Comparison of active disease and post-TB

For our core sample of 119 HIV-negative and 179 HIV-positive participants, inclusion of YLD in the 3-year post-treatment period increased TB-disability estimates by 34% and 36%, respectively, compared with those estimated for active disease only, while lifetime projections gave an increase over active disease of 256% and 214% (online supplemental appendix E).

Discussion

Most adults successfully treated for PTB in urban Malawi have disability meeting the descriptions of GBD cardiorespiratory health states at treatment completion. While recovery is observed over time, 16% continue to satisfy at least one GBD disability state 3 years later. Our findings suggest that health plateaus after this 3-year time point, and assuming this level of disability then persists over the life course, we estimate a mean of 0.94 YLD per HIV-negative patient and 0.45 YLD per HIV-positive patient in the post-TB period. These compare to 0.59 YLD (HIV-) and 0.78 (HIV+) during active disease (derived from GBD data), with the majority of post-TB disability concentrated in a minority of people. Our results suggest currently unaccounted for post-TB morbidity makes a marked contribution to the morbidity of TB disease, and may, on average, exceed that experienced during active disease.

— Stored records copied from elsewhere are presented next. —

(* ===== verification/SrtpReplay.v ===== *)
(** * The SRTP replay window against its specification

    The 128-bit sliding window of [Srtp.srtp_replay_check] is shown equivalent
    to a reference that remembers every accepted index. *)

From S2P Require Import Prelude Srtp.
From Stdlib Require Import ZArith Lia.
From stdpp Require Import base list numbers sets.
#[local] Open Scope Z_scope.

Module SrtpReplay.
Import Srtp.

(** ** Reference: the full history of accepted indices *)

Definition spec_accepts (hist : list Z) (index : Z) : bool :=
  forallb (fun h => (h - index <? SRTP_REPLAY_WINDOW_SIZE) && negb (h =? index)) hist.

(** Verdicts of the reference on a sequence of indices. *)
Fixpoint spec_run (hist : list Z) (idxs : list Z) : list bool :=
  match idxs with
  | [] => []
  | i :: rest =>
      spec_accepts hist i :: spec_run (if spec_accepts hist i then i :: hist else hist) rest
  end.

(** Verdicts of the window. *)
Fixpoint replay_run (r : rtc_srtp_replay_t) (idxs : list Z) : list bool :=
  match idxs with
  | [] => []
  | i :: rest =>
      let '(r', rc) := srtp_replay_check r i in is_ok rc :: replay_run r' rest
  end.

(** The indices a run accepts. *)
Fixpoint accepted (verdicts : list bool) (idxs : list Z) : list Z :=
  match verdicts, idxs with
  | v :: vs, i :: rest => if v then i :: accepted vs rest else accepted vs rest
  | _, _ => []
  end.

(** ** Bits of the window *)

(** bit [d] of the 128-bit window: has [highest_index - d] been accepted *)
Definition winbit (w0 w1 d : Z) : bool :=
  if d <? 64 then Z.testbit w0 d else Z.testbit w1 (d - 64).

Lemma u64_testbit x i : 0 <= i -> Z.testbit (u64 x) i = (i <? 64) && Z.testbit x i.
Proof.
  intros. unfold u64. destruct (Z.ltb_spec i 64); simpl.
  - by apply Z.mod_pow2_bits_low.
  - by rewrite Z.mod_pow2_bits_high by lia.
Qed.

Lemma u64_testbit_high w i : 0 <= w < 2 ^ 64 -> 64 <= i -> Z.testbit w i = false.
Proof. intros. rewrite <-(Z.mod_small w (2 ^ 64)) by lia. by apply Z.mod_pow2_bits_high. Qed.

Lemma testbit_neg w i : i < 0 -> Z.testbit w i = false.
Proof. apply Z.testbit_neg_r. Qed.

Lemma land_bit_zero w n : 0 <= n -> (Z.land w (Z.shiftl 1 n) =? 0) = negb (Z.testbit w n).
Proof.
  intros Hn. apply eq_true_iff_eq. rewrite Z.eqb_eq, negb_true_iff. split.
  - intros E. assert (Z.testbit (Z.land w (Z.shiftl 1 n)) n = false) as F by (rewrite E; apply Z.bits_0).
    rewrite Z.land_spec, Z.shiftl_spec, Z.sub_diag in F by lia. by rewrite andb_true_r in F.
  - intros E. apply Z.bits_inj_iff'. intros i Hi.
    rewrite Z.land_spec, Z.shiftl_spec, Z.bits_0 by lia.
    destruct (decide (i = n)) as [->|]; [by rewrite E|].
    destruct (Z.lt_ge_cases i n); [rewrite (testbit_neg 1) by lia; apply andb_false_r|].
    rewrite (Z.bits_above_log2 1) by (simpl; lia). apply andb_false_r.
Qed.

Lemma testbit_one_shift n i : 0 <= n -> 0 <= i -> Z.testbit (Z.shiftl 1 n) i = (i =? n).
Proof.
  intros. rewrite Z.shiftl_spec by lia. destruct (Z.eqb_spec i n) as [->|].
  - by rewrite Z.sub_diag.
  - destruct (Z.lt_ge_cases i n); [by apply testbit_neg; lia|].
    apply Z.bits_above_log2; simpl; lia.
Qed.

Lemma lor_u64_range a b : 0 <= a < 2 ^ 64 -> 0 <= b < 2 ^ 64 -> 0 <= Z.lor a b < 2 ^ 64.
Proof.
  intros Ha Hb. assert (0 <= Z.lor a b) by (apply Z.lor_nonneg; lia). split; [done|].
  destruct (decide (Z.lor a b = 0)) as [->|]; [lia|].
  apply Z.log2_lt_pow2; [lia|]. rewrite Z.log2_lor by lia.
  destruct (decide (a = 0)) as [->|], (decide (b = 0)) as [->|]; simpl;
    rewrite ?Z.max_lub_lt_iff; repeat split; try lia; apply Z.log2_lt_pow2; lia.
Qed.

Lemma u64_range x : 0 <= u64 x < 2 ^ 64.
Proof. unfold u64. apply Z.mod_pos_bound. lia. Qed.

(** ** The window after a step *)

Definition shifted (w0 w1 delta : Z) : Z * Z :=
  if SRTP_REPLAY_WINDOW_SIZE <=? delta then (1, 0)
  else if 64 <=? delta then (Z.lor 0 1, u64 (Z.shiftl w0 (delta - 64)))
  else (Z.lor (u64 (Z.shiftl w0 delta)) 1,
        Z.lor (u64 (Z.shiftl w1 delta))
          (if delta =? 0 then 0 else Z.shiftr w0 (64 - delta))).

Definition win_ok (w0 w1 : Z) : Prop := 0 <= w0 < 2 ^ 64 /\ 0 <= w1 < 2 ^ 64.

Lemma shifted_ok w0 w1 delta :
  win_ok w0 w1 -> 0 < delta -> win_ok (fst (shifted w0 w1 delta)) (snd (shifted w0 w1 delta)).
Proof.
  intros [H0 H1] Hd. unfold shifted.
  destruct (Z.leb_spec SRTP_REPLAY_WINDOW_SIZE delta); [by split; simpl; lia|].
  destruct (Z.leb_spec 64 delta); [split; [vm_compute; intuition congruence|apply u64_range]|].
  destruct (Z.eqb_spec delta 0); [lia|]. split; simpl; apply lor_u64_range; auto using u64_range.
  - lia.
  - rewrite Z.shiftr_div_pow2 by lia. split; [apply Z.div_pos; lia|].
    apply Z.div_lt_upper_bound; nia.
Qed.

Lemma testbit_one i : 0 <= i -> Z.testbit 1 i = (i =? 0).
Proof. intros. by rewrite <-(testbit_one_shift 0 i). Qed.

Lemma shifted_bits w0 w1 delta d :
  win_ok w0 w1 -> 0 < delta -> 0 <= d < 128 ->
  winbit (fst (shifted w0 w1 delta)) (snd (shifted w0 w1 delta)) d
  = (d =? 0) || ((delta <=? d) && winbit w0 w1 (d - delta)).
Proof.
  intros [H0 H1] Hdelta Hd. unfold shifted, winbit, SRTP_REPLAY_WINDOW_SIZE.
  destruct (Z.leb_spec 128 delta); simpl.
  { rewrite (proj2 (Z.leb_gt delta d)) by lia. rewrite orb_false_r.
    destruct (Z.ltb_spec d 64); [by apply testbit_one; lia|].
    rewrite Z.bits_0. symmetry. apply Z.eqb_neq. lia. }
  destruct (Z.leb_spec 64 delta); simpl.
  { rewrite (proj2 (Z.ltb_lt (d - delta) 64)) by lia. destruct (Z.ltb_spec d 64).
    - rewrite (proj2 (Z.leb_gt delta d)) by lia. rewrite orb_false_r. by apply testbit_one; lia.
    - rewrite u64_testbit, Z.shiftl_spec, (proj2 (Z.ltb_lt (d - 64) 64)) by lia.
      rewrite (proj2 (Z.eqb_neq d 0)) by lia. simpl. replace (d - 64 - (delta - 64)) with (d - delta) by lia.
      destruct (Z.leb_spec delta d); simpl; [done|]. apply testbit_neg; lia. }
  destruct (Z.eqb_spec delta 0); [lia|]. destruct (Z.ltb_spec d 64).
  - rewrite Z.lor_spec, u64_testbit, Z.shiftl_spec, testbit_one, (proj2 (Z.ltb_lt d 64)) by lia.
    rewrite (proj2 (Z.ltb_lt (d - delta) 64)) by lia. simpl. rewrite orb_comm. f_equal.
    destruct (Z.leb_spec delta d); simpl; [done|]. apply testbit_neg; lia.
  - rewrite Z.lor_spec, u64_testbit, Z.shiftl_spec, Z.shiftr_spec by lia.
    rewrite (proj2 (Z.ltb_lt (d - 64) 64)), (proj2 (Z.eqb_neq d 0)), (proj2 (Z.leb_le delta d)) by lia.
    simpl. replace (d - 64 + (64 - delta)) with (d - delta) by lia.
    destruct (Z.ltb_spec (d - delta) 64).
    + by rewrite (testbit_neg w1) by lia.
    + rewrite (u64_testbit_high w0) by lia. rewrite orb_false_r. f_equal. lia.
Qed.

(** ** The simulation relation *)

(** Window [r] represents history [hist]. *)
Definition replay_R (r : rtc_srtp_replay_t) (hist : list Z) : Prop :=
  if replay_initialized r then
    win_ok (window0 r) (window1 r) /\
    (highest_index r ∈ hist) /\
    (forall h, h ∈ hist -> h <= highest_index r) /\
    (forall d, 0 <= d < 128 ->
       winbit (window0 r) (window1 r) d = true <-> highest_index r - d ∈ hist)
  else hist = [].

Lemma spec_accepts_spec hist i :
  spec_accepts hist i = true <-> forall h, h ∈ hist -> h - i < 128 /\ h <> i.
Proof.
  unfold spec_accepts, SRTP_REPLAY_WINDOW_SIZE. rewrite forallb_forall. split.
  - intros Hf h Hh. apply list_elem_of_In, Hf in Hh.
    apply andb_true_iff in Hh as [H1%Z.ltb_lt H2%negb_true_iff%Z.eqb_neq]. done.
  - intros Hf h Hh. apply list_elem_of_In, Hf in Hh as [H1 H2].
    apply andb_true_iff. split; [by apply Z.ltb_lt|]. by apply negb_true_iff, Z.eqb_neq.
Qed.

(** Marking [delta] in an otherwise unchanged window. *)
Definition mark (w0 w1 delta : Z) : Z * Z :=
  let mask := Z.shiftl 1 (Z.land delta 63) in
  if Z.shiftr delta 6 =? 0 then (Z.lor w0 mask, w1) else (w0, Z.lor w1 mask).

Lemma bit_pos delta :
  0 <= delta < 128 ->
  (Z.shiftr delta 6 =? 0) = (delta <? 64) /\
  Z.land delta 63 = if delta <? 64 then delta else delta - 64.
Proof.
  intros. bits_to_arith. pow_eval. destruct (Z.ltb_spec delta 64).
  - split; [apply Z.eqb_eq|]; dlia.
  - split; [apply Z.eqb_neq|]; dlia.
Qed.

Lemma mark_bits w0 w1 delta d :
  0 <= delta < 128 -> 0 <= d < 128 ->
  winbit (fst (mark w0 w1 delta)) (snd (mark w0 w1 delta)) d
  = (d =? delta) || winbit w0 w1 d.
Proof.
  intros Hdelta Hd. destruct (bit_pos delta Hdelta) as [E1 E2].
  unfold mark, winbit. rewrite E1, E2.
  destruct (Z.ltb_spec delta 64), (Z.ltb_spec d 64); simpl;
    rewrite ?Z.lor_spec, ?testbit_one_shift by lia.
  - by rewrite orb_comm.
  - by rewrite (proj2 (Z.eqb_neq d delta)) by lia.
  - by rewrite (proj2 (Z.eqb_neq d delta)) by lia.
  - rewrite orb_comm. f_equal. apply eq_true_iff_eq. rewrite !Z.eqb_eq. lia.
Qed.

Lemma mark_ok w0 w1 delta :
  0 <= delta < 128 -> win_ok w0 w1 -> win_ok (fst (mark w0 w1 delta)) (snd (mark w0 w1 delta)).
Proof.
  intros Hdelta [H0 H1]. destruct (bit_pos delta Hdelta) as [E1 E2].
  assert (0 <= Z.shiftl 1 (Z.land delta 63) < 2 ^ 64).
  { rewrite E2, Z.shiftl_mul_pow2 by (destruct (delta <? 64) eqn:?; lia).
    split; [destruct (Z.ltb_spec delta 64); lia|].
    rewrite Z.mul_1_l. apply Z.pow_lt_mono_r; destruct (Z.ltb_spec delta 64); lia. }
  unfold mark. destruct (Z.shiftr delta 6 =? 0); split; simpl; auto using lor_u64_range.
Qed.

Lemma mark_free w0 w1 delta :
  0 <= delta < 128 ->
  negb (Z.land (if Z.shiftr delta 6 =? 0 then w0 else w1)
          (Z.shiftl 1 (Z.land delta 63)) =? 0) = winbit w0 w1 delta.
Proof.
  intros Hdelta. destruct (bit_pos delta Hdelta) as [E1 E2].
  rewrite land_bit_zero by (rewrite E2; destruct (Z.ltb_spec delta 64); lia).
  rewrite negb_involutive, E1, E2. unfold winbit. by destruct (delta <? 64).
Qed.

(** The three ways [srtp_replay_check] can go once the window is in use. *)
Lemma replay_check_newer h w0 w1 i :
  h < i ->
  srtp_replay_check (Replay h w0 w1 true) i
  = (let w := shifted w0 w1 (i - h) in Replay i (fst w) (snd w) true, Ok ()).
Proof.
  intros. unfold srtp_replay_check, shifted; simpl.
  rewrite (proj2 (Z.ltb_lt h i)) by lia.
  by destruct (SRTP_REPLAY_WINDOW_SIZE <=? i - h), (64 <=? i - h).
Qed.

Lemma replay_check_old h w0 w1 i :
  128 <= h - i -> srtp_replay_check (Replay h w0 w1 true) i = (Replay h w0 w1 true, Err RTC_ERR_SRTP).
Proof.
  intros. unfold srtp_replay_check, SRTP_REPLAY_WINDOW_SIZE; simpl.
  rewrite (proj2 (Z.ltb_ge h i)), (proj2 (Z.leb_le 128 (h - i))) by lia. done.
Qed.

Lemma replay_check_window h w0 w1 i :
  0 <= h - i < 128 ->
  srtp_replay_check (Replay h w0 w1 true) i =
    if winbit w0 w1 (h - i) then (Replay h w0 w1 true, Err RTC_ERR_SRTP)
    else (let w := mark w0 w1 (h - i) in Replay h (fst w) (snd w) true, Ok ()).
Proof.
  intros Hd. unfold srtp_replay_check, SRTP_REPLAY_WINDOW_SIZE; simpl.
  rewrite (proj2 (Z.ltb_ge h i)), (proj2 (Z.leb_gt 128 (h - i))) by lia.
  rewrite (mark_free w0 w1) by lia. unfold mark.
  destruct (winbit w0 w1 (h - i)); [done|]. by destruct (Z.shiftr (h - i) 6 =? 0).
Qed.

Lemma replay_R_step r hist i :
  replay_R r hist ->
  is_ok (srtp_replay_check r i).2 = spec_accepts hist i /\
  replay_R (srtp_replay_check r i).1 (if spec_accepts hist i then i :: hist else hist).
Proof.
  destruct r as [h w0 w1 []]; unfold replay_R at 1; simpl.
  2:{ intros ->. simpl. unfold replay_R; simpl. split; [done|].
      refine (conj _ (conj _ (conj _ _)));
        [vm_compute; intuition congruence|set_solver|intros x ->%list_elem_of_singleton; lia|].
      intros d Hd. unfold winbit. rewrite list_elem_of_singleton. destruct (Z.ltb_spec d 64).
      - rewrite testbit_one, Z.eqb_eq by lia. lia.
      - rewrite Z.bits_0. naive_solver lia. }
  intros (Hok & Hin & Hmax & Hbits).
  destruct (Z.lt_ge_cases h i) as [Hlt|Hge]; [|destruct (Z.lt_ge_cases (h - i) 128) as [Hw|Hw]].
  - rewrite (proj2 (spec_accepts_spec hist i)) by (intros x Hx%Hmax; lia).
    rewrite replay_check_newer by lia. unfold replay_R; simpl. split; [done|].
    refine (conj _ (conj _ (conj _ _))); [apply shifted_ok; auto; lia|set_solver| |].
    + intros x [->|Hx%Hmax]%elem_of_cons; lia.
    + intros d Hd. rewrite shifted_bits, orb_true_iff, andb_true_iff, Z.eqb_eq, Z.leb_le by (auto; lia).
      rewrite elem_of_cons. split.
      * intros [->|[Hle Hb]]; [left; lia|right]. apply Hbits in Hb; [|lia].
        by replace (i - d) with (h - (d - (i - h))) by lia.
      * intros [?|Hx]; [left; lia|right]. specialize (Hmax _ Hx). split; [lia|].
        apply Hbits; [lia|]. by replace (h - (d - (i - h))) with (i - d) by lia.
  - rewrite replay_check_window by lia. destruct (winbit w0 w1 (h - i)) eqn:Hb.
    + apply Hbits in Hb; [|lia]. replace (h - (h - i)) with i in Hb by lia.
      destruct (spec_accepts hist i) eqn:Hs; [|by split].
      apply (proj1 (spec_accepts_spec _ _) Hs) in Hb. lia.
    + rewrite (proj2 (spec_accepts_spec hist i)).
      2:{ intros x Hx. split; [apply Hmax in Hx; lia|]. intros ->.
          assert (winbit w0 w1 (h - i) = true); [|congruence].
          apply Hbits; [lia|]. by replace (h - (h - i)) with i by lia. }
      simpl. unfold replay_R; simpl. split; [done|].
      refine (conj _ (conj _ (conj _ _))); [apply mark_ok; auto; lia|set_solver| |].
      * intros x [->|Hx%Hmax]%elem_of_cons; lia.
      * intros d Hd. rewrite mark_bits, orb_true_iff, Z.eqb_eq, elem_of_cons, Hbits by lia.
        split; intros [?|?]; auto; left; lia.
  - rewrite replay_check_old by lia. destruct (spec_accepts hist i) eqn:Hs; [|by split].
    apply (proj1 (spec_accepts_spec _ _) Hs) in Hin. lia.
Qed.

Lemma replay_run_spec r hist idxs :
  replay_R r hist -> replay_run r idxs = spec_run hist idxs.
Proof.
  revert r hist. induction idxs as [|i idxs IH]; intros r hist HR; simpl; [done|].
  destruct (replay_R_step r hist i HR) as [E HR'].
  destruct (srtp_replay_check r i) as [r' rc]; simpl in *. rewrite E. f_equal. by apply IH.
Qed.

Lemma spec_run_fresh hist idxs :
  NoDup (accepted (spec_run hist idxs) idxs) /\
  (forall x, x ∈ accepted (spec_run hist idxs) idxs -> x ∉ hist).
Proof.
  revert hist. induction idxs as [|i idxs IH]; intros hist; simpl; [by split; [constructor|set_solver]|].
  destruct (spec_accepts hist i) eqn:Hs; [|apply IH].
  destruct (IH (i :: hist)) as [Hnd Hfr]. split.
  - constructor; [intros Hin%Hfr; set_solver|done].
  - intros x [->|Hx%Hfr]%elem_of_cons; [|set_solver].
    intros Hin. apply (proj1 (spec_accepts_spec _ _) Hs) in Hin. lia.
Qed.

(** ** Properties *)

(** C4: The replay window refines its specification: on every sequence of
    packet indices, starting from the zeroed window, [srtp_replay_check]
    accepts exactly the indices that a reference with unbounded memory
    accepts, i.e. those never accepted before and less than 128 behind the
    highest accepted one. *)
Theorem replay_window_refines_history (idxs : list Z) :
  replay_run replay_zero idxs = spec_run [] idxs.
Proof. by apply replay_run_spec. Qed.

(** No packet index is ever accepted twice by a replay window, whatever
    the order of arrival. *)
Theorem replay_never_accepts_twice (idxs : list Z) :
  NoDup (accepted (replay_run replay_zero idxs) idxs).
Proof. rewrite (replay_run_spec _ []) by done. apply spec_run_fresh. Qed.

End SrtpReplay.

The average burden of disability experienced across this post-TB population is high. The GBD allocates DWs of 0.408 and 0.333 to active TB disease among HIV-positive and HIV-negative adults.17 Our study calculated average DWs of 0.025 and 0.041 for the 3-year period following treatment and estimated weights of 0.010 (HIV-positive) and 0.025 (HIV-negative) to apply thereafter. Our finding that HRQoL remains reduced following successful TB treatment is consistent with previous studies7–9 and with the degree of underlying post-TB respiratory pathology identified in this cohort and elsewhere.4 33

The weights derived in this study were smaller than those modelled by Quaife et al (0.053 for the post-TB period),22 and those reported by Pasipanodya et al which ranged from 0.173 for ‘non-impaired’ to 0.377 for ‘severely impaired’ survivors.23 However, we note that these studies did not account for HIV status, and estimated DWs using cross-sectional prevalence estimates of COPD in a post-TB HIV-negative population22 or calculated DWs at a single point 20 weeks post-therapy in a high-income country, with the exact methods used to scale from SGRQ responses to DWs not reported.23 34 Our weight derivation approach was carefully allied to a range of GBD weights, modelled progression over 3 years of primary data; the consistency observed across SGRQ score, EQ-VAS score and DWs over time suggests validity in our approach. However, these previous studies suggest that our study likely provides a conservative estimate of post-TB morbidity, making our findings even more striking.

We estimated 247.6 post-TB YLDs across our baseline population (n=405; 61% HIV-positive). To contextualise this estimate, we compared this disability to what might have been assumed during active disease for the participants in our sample. Remarkably, our YLD estimates for post-TB disability increased the mean TB-related disability estimates by 256% (HIV-negative) and 214% (HIV-positive). These values are in line with those estimated by Menzies et al, who—notably also taking conservative assumptions—estimated a mean increase of 383% (95% CI 154 to 755) in TB-related YLD globally, once morbidity experienced in the post-TB period had been added to that experienced during active disease.35 While the degree of TB disability will vary between countries—particularly associated to their income13—our results point towards a vast amount of post-TB disability being overlooked among the 155 million TB survivors worldwide.19

Our data suggest that post-TB morbidity is borne by a minority, with 94% of YLD faced by 20% of participants. This finding is consistent with the skewed distribution of respiratory pathology observed within this sample and has implications for approaches to post-TB care.4 24 When communicating to TB-affected communities, there is a need not only to acknowledge post-TB morbidity but also to emphasise that most adults completing treatment do in fact recover. Our findings indicate that therapeutic interventions may be best targeted at the minority with severe or persistent disease, where they would likely be most cost-effective.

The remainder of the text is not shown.